Return verbatim all lines from the first one in the records to the line with "queue with its", both ends kept.

Dataset entries:
--- START ---

(* ===== verification/Connection.v ===== *)
(** The TCP connection base class of [core/src/net/connection.cpp]: the read loop, the send
    queue with its byte budget, and the two ways to stop.

    A connection of the model is the fields of the class, the asynchronous operations that
    are under way (a read, a write, sends posted to the strand, a finalization dispatched to
    it), and the state [D] of the derived class, whose virtual functions are the methods of
    the classes [Disconnect] and [Handlers].  An event is the completion of one of these
    operations or a call from outside the strand; [conn_step] is [None] for an event that
    cannot happen.  The calls the derived class makes to the rest of the program are values
    of the type [E], logged in the order they happen. *)

From S2P Require Import Prelude.

Create HintDb conn discriminated.

Definition k_default_send_queue_max : Z := 256 * 1024.
(** The size of [read_buffer_]. *)
Definition k_read_buffer : Z := 4096.

Record Connection (D : Type) := mkConn {
  cn_stopped : bool;
  cn_open : bool;                 (** [socket_.is_open()] *)
  cn_queue : list (list Z);       (** [write_queue_] *)
  cn_queued : Z;                  (** [queued_bytes_] *)
  cn_max : Z;                     (** [send_queue_max_bytes_] *)
  cn_reading : option bool;       (** a read is under way; whether the socket was open when it began *)
  cn_writing : option (list Z);   (** the buffer of the write under way *)
  cn_posted : list (list Z);      (** sends posted to the strand, oldest first *)
  cn_finalizing : bool;           (** [finalize_stop] is dispatched to the strand *)
  cn_derived : D;
}.
#[global] Arguments mkConn {D}.
#[global] Arguments cn_stopped {D}.
#[global] Arguments cn_open {D}.
#[global] Arguments cn_queue {D}.
#[global] Arguments cn_queued {D}.
#[global] Arguments cn_max {D}.
#[global] Arguments cn_reading {D}.
#[global] Arguments cn_writing {D}.
#[global] Arguments cn_posted {D}.
#[global] Arguments cn_finalizing {D}.
#[global] Arguments cn_derived {D}.

Definition new_Connection {D} (max : Z) (d : D) : Connection D :=
  mkConn false true [] 0 max None None [] false d.

(** What happens outside: a buffer entered the queue, a buffer was written, a call of the
    derived class to the rest of the program. *)
Inductive conn_out (E : Type) :=
| Accepted (data : list Z)
| Wrote (data : list Z)
| Calls (e : E).
#[global] Arguments Accepted {E}.
#[global] Arguments Wrote {E}.
#[global] Arguments Calls {E}.

Class Disconnect (D E : Type) := on_disconnect : D -> D * list E.

Section connection.
  Context {D E I : Type} `{!Disconnect D E}.
  Implicit Type c : Connection D.

Definition set_derived (d : D) c : Connection D :=
  mkConn c.(cn_stopped) c.(cn_open) c.(cn_queue) c.(cn_queued) c.(cn_max) c.(cn_reading) c.(cn_writing)
    c.(cn_posted) c.(cn_finalizing) d.

Definition finalize_stop c : Connection D * list (conn_out E) :=
  let '(d, calls) := on_disconnect c.(cn_derived) in
  (mkConn c.(cn_stopped) false [] 0 c.(cn_max) c.(cn_reading) c.(cn_writing) c.(cn_posted) false d,
   map Calls calls).

Definition set_stopped (finalizing : bool) c : Connection D :=
  mkConn true c.(cn_open) c.(cn_queue) c.(cn_queued) c.(cn_max) c.(cn_reading) c.(cn_writing)
    c.(cn_posted) finalizing c.(cn_derived).

(** [stop], called on the strand: [dispatch] runs the finalization at once. *)
Definition stop c : Connection D * list (conn_out E) :=
  if c.(cn_stopped) then (c, []) else finalize_stop (set_stopped false c).

(** [stop], called from elsewhere. *)
Definition stop_outside c : Connection D := if c.(cn_stopped) then c else set_stopped true c.

(** [async_send]: the sending itself is posted to the strand. *)
Definition conn_async_send (data : list Z) c : Connection D :=
  if c.(cn_stopped) then c
  else mkConn c.(cn_stopped) c.(cn_open) c.(cn_queue) c.(cn_queued) c.(cn_max) c.(cn_reading) c.(cn_writing)
         (c.(cn_posted) ++ [data]) c.(cn_finalizing) c.(cn_derived).

Definition set_writes (queue : list (list Z)) (queued : Z) (writing : option (list Z)) c : Connection D :=
  mkConn c.(cn_stopped) c.(cn_open) queue queued c.(cn_max) c.(cn_reading) writing
    c.(cn_posted) c.(cn_finalizing) c.(cn_derived).

(** [do_write]: a write of the buffer at the head of the queue begins. *)
Definition conn_do_write c : Connection D :=
  match c.(cn_queue) with
  | [] => c
  | buffer :: _ => set_writes c.(cn_queue) c.(cn_queued) (Some buffer) c
  end.

(** The function [async_send] posts. *)
Definition send_posted (data : list Z) c : Connection D * list (conn_out E) :=
  if c.(cn_stopped) then (c, [])
  else if (0 <? c.(cn_max)) && (c.(cn_max) - Z.min c.(cn_max) c.(cn_queued) <? zlen data) then stop c
  else
    let idle := bool_decide (c.(cn_queue) = []) in
    let c := set_writes (c.(cn_queue) ++ [data]) (u64 (c.(cn_queued) + zlen data)) c.(cn_writing) c in
    ((if idle then conn_do_write c else c), [Accepted data]).

Definition set_reading (r : option bool) c : Connection D :=
  mkConn c.(cn_stopped) c.(cn_open) c.(cn_queue) c.(cn_queued) c.(cn_max) r c.(cn_writing)
    c.(cn_posted) c.(cn_finalizing) c.(cn_derived).
Definition set_posted (p : list (list Z)) c : Connection D :=
  mkConn c.(cn_stopped) c.(cn_open) c.(cn_queue) c.(cn_queued) c.(cn_max) c.(cn_reading) c.(cn_writing)
    p c.(cn_finalizing) c.(cn_derived).
(* ===== verification/BackendConnection.v ===== *)
(** The gateway's connection to a backend: [GatewayApp::BackendConnection] of
    [gateway/src/gateway_app.cpp].

    The asynchronous operations under way are a list; each waits, or has finished with a
    result its handler has not seen yet, or was aborted.  Cancelling touches the operations
    that still wait only: a timer that has expired, or a connect that has succeeded, still
    reports that to its handler.  [Finish] is the outside world finishing an operation,
    [Run] the event loop running the handler of a finished one.  The gateway runs one event
    loop, so a handler is one step.  The retry budget and the circuit breaker are those of
    [Resilience.v], shared through [App]. *)

From S2P Require Import Prelude Resilience.

Record App := mkApp {
  backend_retry_budget_ : RetryBudget;
  backend_circuit_breaker_ : CircuitBreaker;
}.

Inductive op_kind :=
| OpResolve
| OpConnect
| OpConnectTimer
| OpRetryTimer
| OpWrite (msg : list Z)
| OpRead.
#[export] Instance op_kind_eq_dec : EqDecision op_kind.
Proof. solve_decision. Defined.

Inductive op_status :=
| Waiting
| Finished (ok : bool) (data : list Z)
| Aborted.

Definition op : Type := op_kind * op_status.

Record BackendConnection := mkBackend {
  bc_closed : bool;
  bc_connected : bool;
  bc_writing : bool;             (** [write_in_progress_] *)
  bc_queue : list (list Z);      (** [write_queue_] *)
  bc_queued : Z;                 (** [queued_bytes_] *)
  bc_max : Z;                    (** [send_queue_max_bytes_] *)
  bc_attempt : Z;                (** [retry_attempt_] *)
  bc_ops : list op;
}.

Definition kDefaultBackendSendQueueMaxBytes : Z := 256 * 1024.

Definition new_BackendConnection (send_queue_max_bytes : Z) : BackendConnection :=
  mkBackend false false false [] 0
    (if 0 <? send_queue_max_bytes then send_queue_max_bytes else kDefaultBackendSendQueueMaxBytes) 0 [].

Inductive bc_out :=
| Counted (what : string)                 (** a counter of the gateway *)
| Scheduled (delay_ms : Z)                (** a retry *)
| Connected                               (** [on_backend_connected] *)
| ToClient (data : list Z)                (** [handle_backend_payload] *)
| ClientClose (reason : string)           (** [handle_backend_close] *)
| Queued (msg : list Z)
| Written (msg : list Z).

Section backend.
  (** [backend_connect_retry_backoff_ms_] and [backend_connect_retry_backoff_max_ms_]. *)
  Context (backoff_ms backoff_max_ms : Z).

Definition st : Type := App * BackendConnection * list bc_out.
Implicit Type b : BackendConnection.

Definition emit (o : bc_out) (s : st) : st := (s.1, s.2 ++ [o]).

Definition backend_retry_delay (attempt : Z) : Z :=
  let capped_attempt := Z.min attempt 8 in
  let factor := Z.shiftl 1 (if capped_attempt =? 0 then 0 else capped_attempt - 1) in
  Z.min (u64 (backoff_ms * factor)) backoff_max_ms.

Definition record_backend_connect_failure_event (now : Z) (s : st) : st :=
  let '(a, b, outs) := s in
  let '(breaker, opened) := record_failure now a.(backend_circuit_breaker_) in
  (mkApp a.(backend_retry_budget_) breaker, b,
   outs ++ if opened then [Counted "backend_circuit_open_total"] else []).

Definition record_backend_connect_success_event (s : st) : st :=
  let '(a, b, outs) := s in
  (mkApp a.(backend_retry_budget_) (record_success a.(backend_circuit_breaker_)), b, outs).
(* ===== verification/GatewayConnection.v ===== *)
(** The client side of the gateway: [gateway/src/gateway_connection.cpp].

    A connection waits for its first application frame, which must be a login, answering pings
    meanwhile; it authenticates the client, opens a connection to a backend and then forwards
    bytes both ways without looking at them.  The derived state is the record
    [GatewayConnection]; the base class is [Connection.v].  The answers of the rest of the
    gateway (admission, the authenticator, the choice of a backend, the UDP ticket) are the
    inputs [GcInput] of an event, the calls to it are logged as [gc_call].

    When a send to the backend overflows its queue, the backend connection calls
    [handle_backend_close] from inside the send; as nothing of the handler follows except the
    change of phase, this is the event [BackendClose] right after it. *)

From S2P Require Import Prelude Wire Utf8 Dispatch Connection.

(** ** Authentication *)

Record AuthRequest := mkAuthRequest { ar_token : string; ar_client_id : string; ar_remote_address : string }.
Record AuthResult := mkAuthResult { au_success : bool; au_subject : string; au_failure_reason : string }.

Definition or_anonymous (s : string) : string :=
  if bool_decide (s = EmptyString) then "anonymous"%string else s.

--- END ---

■ **Output for this task**
(* ===== verification/Connection.v ===== *)
(** The TCP connection base class of [core/src/net/connection.cpp]: the read loop, the send
    queue with its byte budget, and the two ways to stop.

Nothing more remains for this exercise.